Me senté al lado de Von Knepper, que sostenía sin fuerzas el libro que acababa de comprar. Ahora que lo tenía en sus manos había perdido todo interés. Al descubrirme, no se reflejó en su cara el odio que yo esperaba sino algo peor: la esperanza. Había dejado de ser un hombre temible, era un viejo que pedía perdón sin saber por qué. Los últimos días le habían enseñado el tono perfecto de la súplica:

—¿Dónde está mi hija?

—No lo sé. Usted sabe bien que tuve que huir de la ciudad.

—¿Y si no fue usted, entonces quién?

—¿La gente del abad?

—Me tienen en sus manos, sin necesidad de mi hija. Además ella se fue por su voluntad. Ahora puede estar en cualquier punto de la ciudad. No sabe nada de la vida, no sabe trabajar. ¿Cómo ha de sobrevivir?

La subasta había terminado.
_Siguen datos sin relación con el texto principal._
(** *** Paths as pathlib reads them *)

Definition is_abs (s : string) : bool := startswith s "/".

(** Components of a path string: empty ones and [.] are dropped, [..]
    is kept until the path is resolved. *)
Definition parts (s : string) : list string :=
  List.filter (fun w => negb (String.eqb w "") && negb (String.eqb w "."))
              (split_on "/" s).

(** [root / relpath]: an absolute right operand replaces the left one. *)
Definition join (root : path) (relpath : string) : list string :=
  if is_abs relpath then parts relpath else root ++ parts relpath.

(** How many symbolic links one resolution may expand before it is
    reported as a loop. *)
Definition link_budget : nat := 40.

(** [os.path.realpath]: walk the components from [cur], which is
    already canonical; [..] drops the last canonical component, a link
    is replaced by its target.  [None] is the symlink loop that
    [Path.resolve] reports as [RuntimeError]. *)
Fixpoint resolve_from (links : nat) (t : node) (cur : path) (rest : list string)
  {struct links} : option path :=
  (fix walk (cur : path) (rest : list string) {struct rest} : option path :=
     match rest with
     | [] => Some cur
     | name :: rest' =>
         if String.eqb name ".." then walk (removelast cur) rest'
         else
           match node_at t (cur ++ [name]) with
           | Some (Symlink target) =>
               match links with
               | O => None
               | S links' =>
                   resolve_from links' t
                     (if is_abs target then [] else cur)
                     (parts target ++ rest')
               end
           | _ => walk (cur ++ [name]) rest'
           end
     end) cur rest.

Definition resolve (t : node) (p : list string) : option path :=
  resolve_from link_budget t [] p.

(** [a.relative_to(b)] succeeds iff [b]'s components start [a]'s. *)
Fixpoint is_prefix (r p : path) : bool :=
  match r, p with
  | [], _ => true
  | a :: r', b :: p' => String.eqb a b && is_prefix r' p'
  | _ :: _, [] => false
  end.

Record StorageService : Type := { storage_root : path }.

Definition new_StorageService (t : node) (root : string) : result StorageService :=
  match resolve t (parts root) with
  | None => Raise (RuntimeError "Symlink loop")
  | Some r =>
      match node_at t r with
      | None => Raise (StorageError "Storage root does not exist")
      | Some (Dir _) => Ok {| storage_root := r |}
      | Some _ => Raise (StorageError "Storage root is not a directory")
      end
  end.

Definition safe_join (self : StorageService) (t : node) (relpath : string)
  : result path :=
  match resolve t (join (storage_root self) relpath) with
  | None => Raise (RuntimeError "Symlink loop")
  | Some full_path =>
      if is_prefix (storage_root self) full_path then Ok full_path
      else Raise (PathTraversalError
                    ("Path traversal attempt detected: " ++ relpath))
  end.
Los coleccionistas se despedían con el tesoro en sus manos. Yo salí tras Von Knepper.

—Voy a buscar a su hija.

—Y si la encuentra, ¿cuál es el precio?

—¿Le preocupa el precio? Pensé que ahora sólo le importaría Clarissa.

—No aceptaré que el precio por hallar a mi hija sea darle a mi hija. No hago esa clase de negocios. A lo sumo, y si me tiene paciencia, puedo fabricar una réplica.

—Ahora voy a buscarla. Después, más adelante, hablaremos del precio.

Habíamos llegado al Sena. A la luz de la luna Von Knepper hojeó el libro, se detuvo en los grabados, estudió la encuadernación.

—Al menos lo guié a una buena compra —le dije, a modo de despedida.

—¿Este libro? Lo conozco de memoria. No me interesa en absoluto.

—¿Por qué pagó por él?

—Para destruirlo. Lo que menos necesita un fabricante de autómatas es que esta clase de conocimiento vaya circulando por ahí. Hay que mantener las cosas en secreto.

Arrojó el libro al agua, tan lejos como pudo.